Таким образом, мы заставляем полемизировать принципы, убеждения и идеалы коллективности с гуманностью. Тем самым мы придаем им разумность, ибо только истинно этическое есть истинно разумное. Лишь в той мере, в какой этические прин­ципы и идеалы входят в действующий моральный кодекс общест­ва, он может быть истинно и целесообразно использован обще­ством.

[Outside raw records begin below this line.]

(** * Batch fetching of relationships: a model of [batch_fetch.py]

    The development embeds [sqlalchemy_utils/functions/batch_fetch.py]:
    the classes [Path], [Fetcher] (with its three subclasses),
    [CompositeFetcher], [FetchingCoordinator] and the entry point
    [batch_fetch].  Python objects live in a heap indexed by
    locations; the ORM session is a read-only database of tables
    together with that heap; exceptions are explicit results, and a
    computation that raises keeps the state it had reached.

    What the model takes from the ORM, which is not part of the
    source:
    - column values are integers or NULL, and the value of a column
      attribute of an instance is the value of the column in its row
      (the session is flushed), under the name of the column;
    - a query returns the rows of a table in the order of the table;
      a join returns, for every row of the association table in the
      order of that table, the related rows its join condition pairs
      with it (SQL leaves the order open: the order of an association
      table is the order in which the database visits it);
    - iterating a query that returns a mapped entity beside a column
      yields equal (entity, column) rows once, at their first
      occurrence, as [loading.instances] of the ORM filters them
      through [util.unique_list];
    - in a filter a NULL column is a member of no list;
    - reading an unloaded relationship stops the model ([NotLoaded])
      where Python would run a lazy loader. *)

From Stdlib Require Import ZArith Ascii String List Lia.
From stdpp Require Import base option list gmap strings.

Local Open Scope string_scope.
Local Open Scope list_scope.

(** ** Exceptions and results *)

(** The source raises plain [Exception] objects told apart by their
    message; the first three constructors stand for those messages:
    - [NotARelationshipError]: 'Given attribute is not a relationship property.'
    - [UnknownPathSpecError]: 'Unknown path type.'
    - [IncompatibleFetcherError]: 'Each relationship property must have the
      same class when using CompositeFetcher.'
    The others are the built-in exceptions of the interpreter and of the
    ORM.  [NotLoaded] marks a read of an attribute that is not in the
    loaded state of an instance: Python would raise [AttributeError] for an
    unmapped name and would run the lazy loader of the ORM for an unloaded
    relationship; the loader is outside this model. *)
Inductive exn :=
| NotARelationshipError
| UnknownPathSpecError
| IncompatibleFetcherError
| IndexError
| TypeError
| AttributeError
| KeyError
| UnmappedInstanceError
| NotImplementedError
| NotLoaded.

Inductive result (A : Type) :=
| Ok (a : A)
| Raise (e : exn).
Arguments Ok {A} a.
Arguments Raise {A} e.

#[global] Instance exn_eq_dec : EqDecision exn.
Proof. solve_decision. Defined.

#[global] Instance result_ret : MRet result := λ A a, Ok a.
#[global] Instance result_bind : MBind result :=
  λ A B f m, match m with Ok a => f a | Raise e => Raise e end.

(** ** Python values *)

Definition loc := positive.

(** A reference to a Python object: [None] or an instance in the heap. *)
Inductive pyref :=
| PyNone
| PyObj (l : loc).

#[global] Instance pyref_eq_dec : EqDecision pyref.
Proof. solve_decision. Defined.

(** The value of a loaded relationship attribute: a scalar (to-one)
    reference, possibly [None], or a Python list. *)
Inductive value :=
| VOne (r : pyref)
| VList (rs : list pyref).

#[global] Instance value_eq_dec : EqDecision value.
Proof. solve_decision. Defined.

(** Column values are SQL integers or NULL (Python [None]). *)
Abbreviation colval := (option Z).
Abbreviation columns := (gmap string (option Z)).

(** A mapped instance: its class, its column attributes and the
    relationship attributes that are loaded.  A relationship that is
    absent from [obj_rels] is unloaded. *)
Record obj := mkObj {
  obj_class : string;
  obj_cols : columns;
  obj_rels : gmap string value
}.

Abbreviation heap := (gmap loc obj).

(** What [getattr(instance, name)] can return. *)
Inductive pyval :=
| PVCol (c : colval)
| PVRel (v : value).

(** ** Mapper metadata *)

(** A [Column]: its name and, for each of its foreign keys, the table
    of the referenced column ([fk.column.table]).  [fk.parent] is the
    column itself. *)
Record column := mkColumn {
  col_name : string;
  col_foreign_keys : list string
}.

Inductive direction := ONETOMANY | MANYTOONE | MANYTOMANY.

#[global] Instance direction_eq_dec : EqDecision direction.
Proof. solve_decision. Defined.

(** A [RelationshipProperty].  The sets [local_columns] and
    [remote_side] are given in their iteration order.  [secondaryjoin]
    is an equality between a column of the related class and a column
    of the association table. *)
Record relationship := mkRelationship {
  rel_key : string;
  rel_class : string;
  rel_secondary : option string;
  rel_secondaryjoin : string * string;
  rel_direction : direction;
  rel_local_columns : list column;
  rel_remote_side : list column;
  rel_back_populates : option string
}.

Inductive property :=
| ColumnProperty (c : column)
| RelationshipProperty (r : relationship).

Record mapped_class := mkClass {
  cls_table : string;
  cls_pk : string;
  cls_attrs : gmap string property
}.

(** The session: the mapped classes, the rows of every mapped table (as
    the instances the identity map holds for them, in result order) and
    the rows of the association tables, in the order in which a join
    visits them. *)
Record database := mkDatabase {
  db_classes : gmap string mapped_class;
  db_rows : gmap string (list loc);
  db_secondary : gmap string (list columns)
}.

(** The mutable state of a call: the heap and the number of queries
    that were executed. *)
Record state := mkState {
  st_heap : gmap loc obj;
  st_queries : nat
}.

Definition M (A : Type) : Type := state → result A * state.

#[global] Instance M_ret : MRet M := λ A a s, (Ok a, s).
#[global] Instance M_bind : MBind M :=
  λ A B f m s, match m s with
               | (Ok a, s') => f a s'
               | (Raise e, s') => (Raise e, s')
               end.

Definition liftR {A} (r : result A) : M A := λ s, (r, s).
Definition get_heap : M (gmap loc obj) := λ s, (Ok (st_heap s), s).

(** ** Strings: [str.split('.')] and ['.'.join] *)

(** [split_dot s] is [s.split('.')] as its first element and the rest;
    the result of [split] is never empty. *)
Fixpoint split_dot (s : string) : string * list string :=
  match s with
  | EmptyString => (EmptyString, [])
  | String c s' =>
      let '(hd, tl) := split_dot s' in
      if Ascii.eqb c "."%char then (EmptyString, hd :: tl)
      else (String c hd, tl)
  end.

Fixpoint join_dot (l : list string) : string :=
  match l with
  | [] => EmptyString
  | [x] => x
  | x :: tl => x +:+ ("." +:+ join_dot tl)
  end.

Fixpoint no_dot (s : string) : bool :=
  match s with
  | EmptyString => true
  | String c s' => negb (Ascii.eqb c "."%char) && no_dot s'
  end.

Этика благоговения перед жизнью дает нам в руки оружие против иллюзорной этики и иллюзорных идеалов. Но силу для осуществления этой этики мы получаем только тогда, когда мы - каждый в своей жизни - соблюдаем принципы гуманности. Толь­ко тогда, когда большинство людей в своих мыслях и поступках будут постоянно побуждать гуманность полемизировать с дейст­вительностью, гуманность перестанут считать сентиментальной идеей, и она станет тем, чем она должна быть, - основой убежде­ний человека и общества.

ЩвейцерА. Благоговение перед жизнью. - М., 1992. -С. 216-229.

А. ШВЕЙЦЕР

[Этика благоговения перед жизнью]

Если познание будет давать только то, что оно может познать, то воля будет получать всегда одно и то же знание, а именно: во всем и всех явлениях заложена воля к жизни... Прогресс науки состоит только в том, что она все точнее описывает явления, в которых об­наруживается многообразная жизнь, открывает нам жизнь там где мы раньше не подозревали и дает в руки средство, с помощью которого мы можем так или иначе использовать познанный про­цесс развития воли к жизни...

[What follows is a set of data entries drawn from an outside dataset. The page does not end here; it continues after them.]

(** The mutation of [POST /:id/rsvp] once the status has been accepted
    and the event loaded. *)
Definition drop_rsvp (ev : Event) (uid : ObjectId) : Event :=
  match findIndex (λ r, (user_id r =? uid)%N) (rsvps ev) with
  | Some i =>
      let oldStatus := default "" (status <$> rsvps ev !! i) in
      set_rsvps ev
        (if String.eqb oldStatus "going"
         then attendees_going ev - 1 else attendees_going ev)
        (if String.eqb oldStatus "interested"
         then attendees_interested ev - 1 else attendees_interested ev)
        (splice1 i (rsvps ev))
  | None => ev
  end.

Definition push_rsvp (ev : Event) (uid : ObjectId) (rsvp_status : string) : Event :=
  if negb (String.eqb rsvp_status "") && negb (String.eqb rsvp_status "not_going")
  then
    set_rsvps ev
      (if String.eqb rsvp_status "going"
       then attendees_going ev + 1 else attendees_going ev)
      (if String.eqb rsvp_status "interested"
       then attendees_interested ev + 1 else attendees_interested ev)
      (rsvps ev ++ [{| user_id := uid; status := rsvp_status |}])
  else ev.

Definition apply_rsvp (ev : Event) (uid : ObjectId) (rsvp_status : string) : Event :=
  push_rsvp (drop_rsvp ev uid) uid rsvp_status.

(** [['going', 'interested', 'not_going', ''].includes(v)] *)
Definition rsvp_status_of (v : JsVal) : option string :=
  match v with
  | JStr s =>
      if existsb (String.eqb s) ["going"; "interested"; "not_going"; ""]
      then Some s else None
  | _ => None
  end.

(** The mutation of [POST /:id/favorite]. *)
Definition apply_favorite (ev : Event) (uid : ObjectId) (v : JsVal) : Event :=
  match truthy v, findIndex (N.eqb uid) (favorites ev) with
  | true, None => set_favorites ev (favorites ev ++ [uid])
  | false, Some favIndex => set_favorites ev (splice1 favIndex (favorites ev))
  | _, _ => ev
  end.

(** Modelled from the spec: the unique indexes of [models/User] on
    [username] and [email], the final arbiter of an insert; a violation
    is error 11000 and names the key of the index. *)
Definition duplicate_key (us : gmap ObjectId User) (u : User) : option string :=
  if bool_decide (is_Some (findOne (λ v, String.eqb (username v) (username u)) us))
  then Some "username"
  else if bool_decide (is_Some (findOne (λ v, String.eqb (email v) (email u)) us))
  then Some "email"
  else None.

(** ** The handlers *)
Section Handlers.
Context `{Platform}.

Definition invalid (sch : Joi.Schema) (e : Joi.Error) : Response :=
  respond 400 (Invalid e (Joi.custom_message sch e)).

(** [jwt.sign({ userId }, ..)]: the token, as the claim it carries. *)
Definition generateToken (userId : ObjectId) : ObjectId := userId.

Definition session (id : ObjectId) (u : User) : Payload :=
  Session id (username u) (email u) (isAdmin u) (generateToken id).

(** [POST /api/auth/register] *)
Definition register (now : Z) (s : State) (body : Body) : State * Response :=
  match Joi.validate registerSchema body with
  | Some e => (s, invalid registerSchema e)
  | None =>
      match field body "username", field body "email",
            field body "password", field body "zipcode" with
      | JStr username0, JStr email0, JStr password0, JStr zipcode0 =>
          let username1 := Text.trim username0 in
          let email1 := Text.trim (Text.toLowerCase email0) in
          let zipcode1 := Text.trim zipcode0 in
          match regex ("^" +:+ username1 +:+ "$") with
          | None =>
              (s, message 500 "Unable to create account. Please try again later.")
          | Some re =>
              let matches (u : User) : bool :=
                String.eqb (email u) email1 || re (username u) in
              match findOne matches (users s) with
              | Some (_, existingUser) =>
                  if String.eqb (email existingUser) email1
                  then (s, message 409 "This email is already registered. Please use a different email or try logging in.")
                  else (s, message 409 "This username is already taken. Please choose a different username.")
              | None =>
                  let user :=
                    {| username := username1; email := email1;
                       password := bcrypt_hash password0; zipcode := zipcode1;
                       isAdmin := false; lastLogin := None; createdAt := now |} in
                  match duplicate_key (users s) user with
                  | Some key =>
                      (s, message 409 ("This " +:+ key +:+ " is already registered. Please use a different " +:+ key +:+ "."))
                  | None =>
                      let id := next_oid s in
                      (take_oid (set_users s (<[id := user]> (users s))),
                       respond 201 (session id user))
                  end
              end
          end
      | _, _, _, _ =>
          (s, message 500 "Unable to create account. Please try again later.")
      end
  end.

Definition set_lastLogin (u : User) (now : Z) : User :=
  {| username := username u; email := email u; password := password u;
     zipcode := zipcode u; isAdmin := isAdmin u; lastLogin := Some now;
     createdAt := createdAt u |}.

(** [POST /api/auth/login] *)
Definition login (now : Z) (s : State) (body : Body) : State * Response :=
  match Joi.validate loginSchema body with
  | Some e => (s, invalid loginSchema e)
  | None =>
      match field body "email", field body "password" with
      | JStr email0, JStr password0 =>
          let email1 := Text.trim (Text.toLowerCase email0) in
          match findOne (λ u, String.eqb (email u) email1) (users s) with
          | None =>
              (s, message 401 "Invalid email or password. Please check your credentials and try again.")
          | Some (id, user) =>
              if negb (bcrypt_compare password0 (password user))
              then (s, message 401 "Invalid email or password. Please check your credentials and try again.")
              else
                let user' := set_lastLogin user now in
                (set_users s (<[id := user']> (users s)),
                 respond 200 (session id user'))
          end
      | _, _ => (s, message 500 "Unable to log in. Please try again later.")
      end
  end.

(** The filter [GET /api/events] builds from [req.query]. *)
Definition category_filter (category0 : option string) (ev : Event) : bool :=
  match category0 with
  | Some c => if String.eqb c "" then true else String.eqb (category (details ev)) c
  | None => true
  end.

Definition search_fields (ev : Event) : list string :=
  [title (details ev)] ++ option_list (description (details ev))
    ++ [location (details ev)].

Definition search_filter (re : string → bool) (ev : Event) : bool :=
  existsb re (search_fields ev).

(** [.sort({ date: 1, created_at: -1 })] *)
Definition listing_leb (a b : ObjectId * Event) : bool :=
  match String.compare (date (details a.2)) (date (details b.2)) with
  | Lt => true
  | Eq => created_at b.2 <=? created_at a.2
  | Gt => false
  end.

Definition listing_le (a b : ObjectId * Event) : Prop := listing_leb a b = true.

#[global] Instance listing_le_dec a b : Decision (listing_le a b).
Proof. unfold listing_le. apply _. Defined.

Definition find_sorted (p : Event → bool) (es : gmap ObjectId Event)
    : list (ObjectId * Event) :=
  merge_sort listing_le (List.filter (λ kv, p kv.2) (map_to_list es)).

(** [GET /api/events] *)
Definition list_events (s : State) (tok : Token) (category0 search : option string)
    : State * Response :=
  let viewer := optionalAuth s tok in
  let project l := Events ((λ kv, toClientJSON kv.1 kv.2 viewer) <$> l) in
  match search with
  | Some t =>
      if String.eqb t "" then
        (s, respond 200 (project (find_sorted (category_filter category0) (events s))))
      else
        match regex t with
        | None => (s, message 500 "Failed to fetch events")
        | Some re =>
            (s, respond 200 (project (find_sorted
               (λ ev, category_filter category0 ev && search_filter re ev) (events s))))
        end
  | None =>
      (s, respond 200 (project (find_sorted (category_filter category0) (events s))))
  end.

(** [GET /api/events/:id] *)
Definition get_event (s : State) (tok : Token) (id : ObjectId) : State * Response :=
  match events s !! id with
  | None => (s, message 404 "Event not found")
  | Some ev => (s, respond 200 (OneEvent (toClientJSON id ev (optionalAuth s tok))))
  end.

(** [POST /api/events] *)
Definition create_event (now : Z) (s : State) (tok : Token) (body : Body)
    : State * Response :=
  match auth s tok with
  | inl r => (s, r)
  | inr (userId, user) =>
      match Joi.validate eventSchema body with
      | Some e => (s, invalid eventSchema e)
      | None =>
          let id := next_oid s in
          let ev := new_event body userId user now in
          (take_oid (set_events s (<[id := ev]> (events s))),
           respond 201 (OneEvent (toClientJSON id ev (Some userId))))
      end
  end.

(** [PUT /api/events/:id] *)
Definition update_event (now : Z) (s : State) (tok : Token) (id : ObjectId)
    (body : Body) : State * Response :=
  match auth s tok with
  | inl r => (s, r)
  | inr (userId, _) =>
      match Joi.validate eventSchema body with
      | Some e => (s, invalid eventSchema e)
      | None =>
          match events s !! id with
          | None => (s, message 404 "Event not found")
          | Some ev =>
              if negb (organizer_id ev =? userId)%N
              then (s, message 403 "You can only edit your own events")
              else
                let ev' := set_details ev (assign (details ev) body) now in
                (set_events s (<[id := ev']> (events s)),
                 respond 200 (OneEvent (toClientJSON id ev' (Some userId))))
          end
      end
  end.

(** [DELETE /api/events/:id] *)
Definition delete_event (s : State) (tok : Token) (id : ObjectId) : State * Response :=
  match auth s tok with
  | inl r => (s, r)
  | inr (userId, _) =>
      match events s !! id with
      | None => (s, message 404 "Event not found")
      | Some ev =>
          if negb (organizer_id ev =? userId)%N
          then (s, message 403 "You can only delete your own events")
          else (set_events s (delete id (events s)), respond 204 Empty)
      end
  end.

(** [POST /api/events/:id/rsvp] *)
Definition rsvp (s : State) (tok : Token) (id : ObjectId) (body : Body)
    : State * Response :=
  match auth s tok with
  | inl r => (s, r)
  | inr (userId, _) =>
      let rsvp_status := field body "rsvp_status" in
      match rsvp_status_of rsvp_status with
      | None => (s, message 400 "Invalid RSVP status")
      | Some st =>
          match events s !! id with
          | None => (s, message 404 "Event not found")
          | Some ev =>
              (set_events s (<[id := apply_rsvp ev userId st]> (events s)),
               respond 200 (RsvpSet id rsvp_status))
          end
      end
  end.

(** [POST /api/events/:id/favorite] *)
Definition favorite (s : State) (tok : Token) (id : ObjectId) (body : Body)
    : State * Response :=
  match auth s tok with
  | inl r => (s, r)
  | inr (userId, _) =>
      let is_favorited0 := field body "is_favorited" in
      match events s !! id with
      | None => (s, message 404 "Event not found")
      | Some ev =>
          (set_events s (<[id := apply_favorite ev userId is_favorited0]> (events s)),
           respond 200 (FavoriteSet id is_favorited0))
      end
  end.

Всякое истинное познание переходит в переживание. Я не познаю сущность явлений, но я постигаю их по аналогии с волей к жизни, заложенной во мне. Таким образом, знание о мире стано­вится моим переживанием мира. Познание, ставшее пережива­нием, не превращает меня по отношению к миру в чисто познаю­щий субъект, но возбуждает во мне ощущение внутренней связи с ним. Оно наполняет меня чувством благоговения перед таинст­венной волей к жизни, проявляющейся во всем. Оно заставляет меня мыслить и удивляться и ведет меня к высотам благоговения перед жизнью. Здесь оно отпускает мою руку. Дальше оно может меня не сопровождать. Отныне моя воля к жизни сама должна найти дорогу в жизни...

Как в моей воле к жизни заключено стремление продолжить жизнь и после таинственного возвышения воли к жизни, стремле­ние, которое обычно называется желанием, и страх перед уничто­жением и таинственным принижением воли к жизни, который обычно называют болью, так эти моменты присущи и воле к жизни, окружающей меня, независимо от того, высказывается ли она или остается немой.

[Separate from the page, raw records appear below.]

(** On the pixels of [corner_and_block], at 100 percent density, the dot
    painter keeps all 1001 samples, receives the one-entry tour of the
    planner, and paints that one dot. *)
Lemma generatePointillismGcode_corner_and_block (rand : KMeans.oracle)
  (anchors : CoordinateTransformer.anchors) (canvasWidthMm canvasHeightMm : R)
  (st : state) :
  0 < canvasWidthMm -> 0 < canvasHeightMm ->
  currentPosition st = None ->
  exists dot st',
    paintSingleDot rand 1201 1201 dot_config anchors canvasWidthMm
      canvasHeightMm (Some (mkPt 0 0)) st = Some (dot, st')
    /\ generatePointillismGcode rand 1201 1201 dot_config anchors
         canvasWidthMm canvasHeightMm TspSolver.corner_and_block st
       = Some ([Comment "Painting dots";
                Comment "Optimizing dot order using TSP...";
                Comment "Tour optimized"]%string ++ dot, st').
Proof.
  intros Hcw Hch Hpos.
  destruct (paintSingleDot_some rand 1201 1201 dot_config anchors
              canvasWidthMm canvasHeightMm (mkPt 0 0) st
              ltac:(lra) ltac:(lra) Hcw Hch) as (dot & st' & E).
  exists dot, st'. split; [exact E|].
  unfold generatePointillismGcode.
  change (dotDensity (pointillism dot_config)) with 100.
  rewrite downsamplePixels_corner_and_block.
  rewrite TspSolverFacts.corner_and_block_length.
  change (Z.ltb 10000 (Z.of_nat 1001)) with false.
  change (Nat.ltb 1001 500) with false.
  rewrite Hpos. cbn [startIndexOf].
  unfold TspSolver.solveTSP.
  rewrite TspSolverFacts.nearestNeighbor_corner_and_block.
  cbn [andb map].
  change (nth_error TspSolver.corner_and_block 0) with (Some (mkPt 0 0)).
  cbn [paintDots]. rewrite E. rewrite app_nil_r. reflexivity.
Qed.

Этика заключается, следовательно, в том, что я испытываю побуждение высказывать равное благоговение перед жизнью как по отношению к моей воле к жизни, так и по отношению к любой другой. В этом и состоит основной принцип нравственного. Добро то, что служит сохранению и развитию жизни, зло есть то, что уничтожает жизнь или препятствует ей.

Фактически можно все, что считается добрым в обычной нравственной оценке отношения человека к человеку, свести к ма­териальному и духовному сохранению и развитию человеческой жизни, и к стремлению придать ей высшую ценность. И наоборот, усе. что в отношениях людей между собой считается плохим, мож­но свести в итоге к материальному и духовному уничтожению или торможению человеческой жизни, а также к отсутствию стремле­ния придать жизни высшую ценность.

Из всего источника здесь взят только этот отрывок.